ABSTRACT
Background
Renin is the starting point of the renin angiotensin (RA) system cycle. Aliskiren (AL), which is a direct renin inhibitor, suppressed the entire RA cycle. In the present study, the efficacy of add-on of AL treatment in patients with essential hypertension (HT) was investigated.
Methods
This study was a multi-center, open-label, prospective, observational study. Study subjects were patients with essential HT and poor blood pressure (BP) control, who had received calcium channel blocker monotherapy or angiotensin II receptor blocker monotherapy or had not received any BP lowering drugs. Following add-on of AL for 12 months, BP and additional laboratory findings were analyzed.
Results
A total of 150 subjects were enrolled. There were 50 dropout subjects including discontinuation. Dropouts were the highest in the ARB combination therapy group at 9 subjects due to adverse events, and 3 of them were due to hyperkalemia. A significantly higher number of patients with chronic kidney disease (CKD) dropped out compared to patients without CKD (φ = 0.166, p < .05). BP before add-on of AL was 155/88 mmHg. After add-on of AL, BP was significantly improved and this lowering was sustained for 3 months (136/78 mmHg, p < .001), 6 months (136/77 mmHg, p < .001) and 12 months (134/78 mmHg, p < .001). In contrast, add-on of AL increased the potassium level and decreased the estimated glomerular filtration rate.
Conclusion
While add-on AL treatment achieved a favorable and sustained decrease of BP in this study, caution is necessary with regard to elevation of potassium levels and renal impairment.
Acknowledgments
We thank Mrs.
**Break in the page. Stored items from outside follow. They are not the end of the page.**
(* ===== verification/ShParse.v ===== *)
(** The parser of the shell: it terminates on every line, and it recovers every
    command from its printed form, with arguments and file names as the strings
    [exec] and [open] will see after [nulterminate]. *)

From stdpp Require Import base list sets strings.
From Stdlib Require Import ZArith Lia.
From S2P Require Import Prelude CString Bytes Ucall Ulib Sh.

(** * The commands as text *)

(** The command with its strings in place of the tokens. *)
Fixpoint strings (buf : list Z) (c : cmd token) : cmd (list Z) :=
  match c with
  | EXEC argv => EXEC (string_at buf <$> argv)
  | REDIR c file mode fd => REDIR (strings buf c) (string_at buf file) mode fd
  | PIPE l r => PIPE (strings buf l) (strings buf r)
  | LIST l r => LIST (strings buf l) (strings buf r)
  | BACK c => BACK (strings buf c)
  end.

Definition paren (b : bool) (s : list Z) : list Z := if b then str "( " ++ s ++ str ") " else s.
Definition print_words (ws : list (list Z)) : list Z := concat ((λ w, w ++ [32]) <$> ws).

(** A command as text, with parentheses where the grammar needs them: a line is
    at level 0, what [&] applies to at level 1, a pipe at level 2, a side of a
    pipe at level 3. *)
Fixpoint print (lvl : nat) (c : cmd (list Z)) : list Z :=
  match c with
  | EXEC argv => print_words argv
  | REDIR c file mode fd => print 3 c ++ str (if mode =? O_RDONLY then "< " else "> ") ++ file ++ [32]
  | PIPE l r => paren (2 <? lvl)%nat (print 3 l ++ str "| " ++ print 2 r)
  | BACK c => paren (1 <? lvl)%nat (print 1 c ++ str "& ")
  | LIST l r => paren (0 <? lvl)%nat (print 1 l ++ str "; " ++ print 0 r)
  end.

Definition valid_word (w : list Z) : Prop := w ≠ [] ∧ Forall (λ c, is_word c = true ∧ c ≠ 0) w.

Fixpoint valid (c : cmd (list Z)) : Prop :=
  match c with
  | EXEC argv => Forall valid_word argv ∧ (length argv < MAXARGS)%nat
  | REDIR c file mode fd =>
      valid c ∧ valid_word file ∧ (mode = O_RDONLY ∧ fd = 0 ∨ mode = Z.lor O_WRONLY O_CREATE ∧ fd = 1)
  | PIPE l r | LIST l r => valid l ∧ valid r
  | BACK c => valid c
  end.


(** * Tokens *)

Notation skipw := (skip is_white).

Section tokens.
Implicit Types (s k w : list Z) (t : token).

Lemma skip_short p s : (length (skip p s) ≤ length s)%nat.
Proof. induction s as [|c s IH]; [done|]. cbn [skip]. destruct (p c); simpl; lia. Qed.

Lemma skip_skip s : skipw (skipw s) = skipw s.
Proof. induction s as [|c s IH]; [done|]. cbn [skip]. destruct (is_white c) eqn:E; [done|]. cbn [skip]. by rewrite E. Qed.

Lemma skip_suffix p s : skip p s `suffix_of` s.
Proof. induction s as [|c s IH]; [done|]. cbn [skip]. destruct (p c); [by apply suffix_cons_r|done]. Qed.

Lemma skip_blank s : skipw (32 :: s) = skipw s.
Proof. done. Qed.

Lemma word_not_white c : is_word c = true → is_white c = false.
Proof. unfold is_word. by destruct (is_white c). Qed.

(** No word character is a symbol. *)
Lemma word_not_symbol c : is_word c = true → c ∉ symbols.
Proof.
  intros H Hin. unfold is_word, is_symbol in H. apply andb_true_iff in H as [_ H].
  assert (E : bool_decide (is_Some (strchr symbols c)) = true) by (repeat (apply elem_of_cons in Hin as [->|Hin]; [done|]); by apply not_elem_of_nil in Hin).
  by rewrite E in H.
Qed.

Lemma skip_word w k : w ≠ [] → Forall (λ c, is_word c = true) w → skipw (w ++ k) = w ++ k.
Proof. intros Hw H. destruct H as [|c w Hc H]; [done|]. cbn [app skip]. by rewrite word_not_white. Qed.

(** The character after a word. *)
Definition ends_word k : Prop := match k with [] => True | c :: _ => is_word c = false end.

Lemma skip_over w k : Forall (λ c, is_word c = true) w → ends_word k → skip is_word (w ++ k) = k.
Proof.
  intros H Hk. induction H as [|c w Hc H IH]; [|cbn [app skip]; by rewrite Hc]. destruct k as [|c k]; [done|].
  simpl in Hk. cbn [app skip]. by rewrite Hk.
Qed.

Lemma word_other c : is_white c = false → c ∉ str "|();&<" → c ≠ 62 → is_word c = true.
Proof.
  intros Hw Hs Hg. unfold is_word. rewrite Hw. cbn [negb andb]. unfold is_symbol. rewrite bool_decide_false; [done|].
  intros [q Hq]. assert (Hin : c ∈ symbols).
  { revert q Hq. generalize symbols. induction l as [|x l IH]; intros q Hq; [done|]. cbn [strchr] in Hq.
    destruct (Z.eqb_spec x c) as [->|]; [by left|right; by eapply IH]. }
  repeat (apply elem_of_cons in Hin as [->|Hin]; [first [done|set_solver]|]). by apply not_elem_of_nil in Hin.
Qed.

(** Going on from a token shortens what is left. *)
Lemma gettoken_shorter len s : (length (gettoken len s).2 ≤ length (skipw s) - 1)%nat.
Proof.
  unfold gettoken. pose proof (skip_skip s) as Hs. destruct (token_at (skipw s)) as [ret e] eqn:E. cbn [snd].
  etransitivity; [apply skip_short|]. unfold token_at in E. destruct (skipw s) as [|c s1]; [by simplify_eq|].
  assert (Hw : is_white c = false).
  { destruct (is_white c) eqn:Ew; [|done]. cbn [skip] in Hs. rewrite Ew in Hs. apply (f_equal length) in Hs.
    pose proof (skip_short is_white s1). simpl in Hs. lia. }
  case_bool_decide; [simplify_eq/=; lia|]. destruct (Z.eqb_spec c 62).
  - destruct s1 as [|c' s1]; [simplify_eq/=; lia|]. destruct (c' =? 62); simplify_eq/=; lia.
  - simplify_eq. cbn [skip]. rewrite word_other by done. pose proof (skip_short is_word s1). simpl. lia.
Qed.
End tokens.

(** * Termination *)

(** Four calls for every character, and four more. *)
Definition parse_fuel (text : list Z) : nat := (4 * length text + 4)%nat.

(** A parse ends, with at most [n] characters left. *)
Definition ends_by {A} (n : nat) (r : parse (A * list Z)) : Prop :=
  match r with
  | Parsed (_, s) => (length s ≤ n)%nat
  | Panics _ => True
  | NoFuel => False
  end.

Section termination.
Context (len : nat).
Implicit Types (s : list Z).

Lemma ends_mono {A} n m (r : parse (A * list Z)) : (n ≤ m)%nat → ends_by n r → ends_by m r.
Proof. destruct r as [[a s]| |]; simpl; [lia|done|done]. Qed.

Lemma ends_bind {A B} n m (r : parse (A * list Z)) (f : A * list Z → parse (B * list Z)) :
  ends_by n r → (∀ a s, (length s ≤ n)%nat → ends_by m (f (a, s))) → ends_by m (r ≫= f).
Proof. destruct r as [[a s]| |]; simpl; [naive_solver|done|done]. Qed.

(** What [peek] leaves is not longer; when it finds something, a token
    follows. *)
Lemma peek_length s toks : (length (peek s toks).2 ≤ length s)%nat.
Proof. apply skip_short. Qed.

Lemma peek_token s toks : (peek s toks).1 = true → (length (gettoken len (peek s toks).2).2 < length s)%nat.
Proof.
  intros H. pose proof (gettoken_shorter len (peek s toks).2) as Hg. pose proof (peek_length s toks) as Hp.
  unfold peek in *. cbn [fst snd] in *. rewrite skip_skip in Hg. destruct (skipw s) as [|c s']; [done|]. simpl in *. lia.
Qed.

Lemma token_length s : (length (gettoken len s).2 ≤ length s)%nat.
Proof. pose proof (gettoken_shorter len s). pose proof (skip_short is_white s). lia. Qed.
Lemma got_direct m a off :
  sound m → laid (view m) a (in_slot off) → 0 ≤ off < 71680 → off / BSIZE < NDIRECT → im_freeblock m + held (off + 1) - held off ≤ 1000 →
  ∃ x a' m', iappend_block a (off / BSIZE) m = Some (x, a', m') ∧ got m a m' a' off x.
Proof.
  intros S L Ho Hd Hfb. pose proof (fbn_range off Ho) as Hr. pose proof (ld_ok _ _ _ L) as Hok. pose proof (held_next off ltac:(lia)) as Hh.
  destruct (slot_small m a (off / BSIZE) S Hok ltac:(lia)) as (Hs & _ & Hsn). pose proof (sd_fb m S). pose proof (has_block off Ho) as Hhas.
  rewrite <- (ld_slot _ _ _ L) in Hhas by lia. pose proof (in_slot_next off) as Hin. pose proof (direct_addr m a (off / BSIZE) ltac:(lia)) as Ea.
  unfold iappend_block. rewrite (proj2 (Z.ltb_lt _ _) Hd). rewrite <- Ea, xint_small by lia.
  destruct (Z.eqb_spec (slot (view m) a (off / BSIZE)) 0) as [E0|E0].
  - assert (off mod BSIZE = 0) by (destruct (decide (off mod BSIZE = 0)); [done|tauto]). rewrite (proj2 (Z.eqb_eq _ _)), (proj2 (Z.eqb_neq _ NDIRECT)) in Hh by (done || lia).
    pose proof (place_direct m a off (off / BSIZE) S Hok ltac:(lia) ltac:(lia) E0) as Pl.
    cbn beta iota delta [newblock]. rewrite (xint_small (im_freeblock m)) by lia.
    change (mkImage (im_sect m) (im_freeinode m) (u32 (im_freeblock m + 1))) with (newblock m).2. eexists _, _, _. split; [done|].
    rewrite list_lookup_total_insert_eq by (rewrite (fo_len _ _ _ Hok); unfold NDIRECT in *; lia). rewrite (xint_small (im_freeblock m)) by lia.
    split; [|apply Pl| |apply Pl|rewrite (pl_fb _ _ _ _ _ _ Pl); lia|done].
    + rewrite (pl_slot _ _ _ _ _ _ Pl) by lia. by rewrite decide_True.
    + eapply laid_placed; [done|done|exact Pl|]. intros j' Hj'. rewrite Hin by lia. unfold NDIRECT in *. intuition lia.
  - assert (off mod BSIZE ≠ 0) by tauto. rewrite (proj2 (Z.eqb_neq _ _)) in Hh by done. rewrite <- Ea, xint_small by lia. eexists _, _, _. split; [done|].
    split; [done|by apply file_step_refl| |done|lia|done]. split; [done|]. intros j Hj. rewrite (ld_slot _ _ _ L), Hin by lia. intuition lia.
Qed.
(** On a machine whose tables are in order [mpinit] ends, whatever their
    entries are: the processors the table says can be enabled are entered in
    [cpus], in the table's order and at most [NCPU] in all, [lapic] is the
    address the table gives and [ioapic] that of the last controller for
    interrupt 0; without a table with a good checksum it panics. *)
Theorem mpinit_spec cpus rsdp fuel b es :
  let m := k_mem (m_k b) in let km := k_km (m_k b) in let x := k_ctx (m_k b) in
  (∀ madt, find_madt m rsdp = Some madt → rd_bytes m (madt + madt_size) (length (table_bytes es)) = table_bytes es ∧
     rd32 m (madt + sdt_len) = madt_size + Z.of_nat (length (table_bytes es)) ∧ 0 ≤ madt < 2 ^ 64 - madt_size - Z.of_nat (length (table_bytes es))) →
  Forall entry_ok es → early b → kmap_cur km < Z.of_nat KMAP_MAX_SIZE → (length es < fuel)%nat →
  match find_madt m rsdp with
  | None => mpinit cpus rsdp fuel b = Panic "MADT not found" b
  | Some madt => ∃ b', mpinit cpus rsdp fuel b = Ret tt b' ∧
      x_cpus (k_ctx (m_k b')) = x_cpus x ++ cpus_for cpus (length (x_cpus x)) (take (Z.to_nat NCPU - length (x_cpus x)) (enabled es)) ∧
      dr_lapic (m_drv b') = P2V (rd32 m (madt + madt_lapic_addr)) ∧ dr_ioapic (m_drv b') = first_ioapic es (dr_ioapic (m_drv b)) ∧
      k_km (m_k b') = km_set_kmap (Z.to_nat (kmap_cur km)) (mkKmap 0xfec00000 0x100000000 PTE_W 0) km ∧ k_mem (m_k b') = m ∧ m_bus b' = m_bus b
  end.
Proof.
  intros m km x Ht Hok He Hk Hf. destruct (find_madt m rsdp) as [madt|] eqn:Ef.
  - destruct (Ht madt eq_refl) as (Hb & Hlen & Hm). destruct (mpinit_run cpus rsdp fuel b es madt) as [cs E]; [done..|].
    eexists. split; [exact E|]. done.
  - unfold mpinit. rewrite (run_bind _ _ _ _ m b) by (by destruct b). by rewrite Ef.
Qed.
End spec.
Nao Totake for her excellent technical assistance and the general practitioners participating in Chikushi-JRN for enrollment of their patients.
Conflicts of Interests
The authors have financial conflicts of interest (Novartis Pharma K.K.) to disclose concerning this study.
Study Limitations
There may have been considerable big-day bias at the enrollment of patients (10). Moreover, with regard to study participation, the Hawthorne effect may have also played a role. Ambulatory BP and home BP were not measured. The target sample size was not achieved, and the dropout rate was high. Basically, the content of antihypertensive drugs should not have changed after the addition of AL. But the exact details are unknown.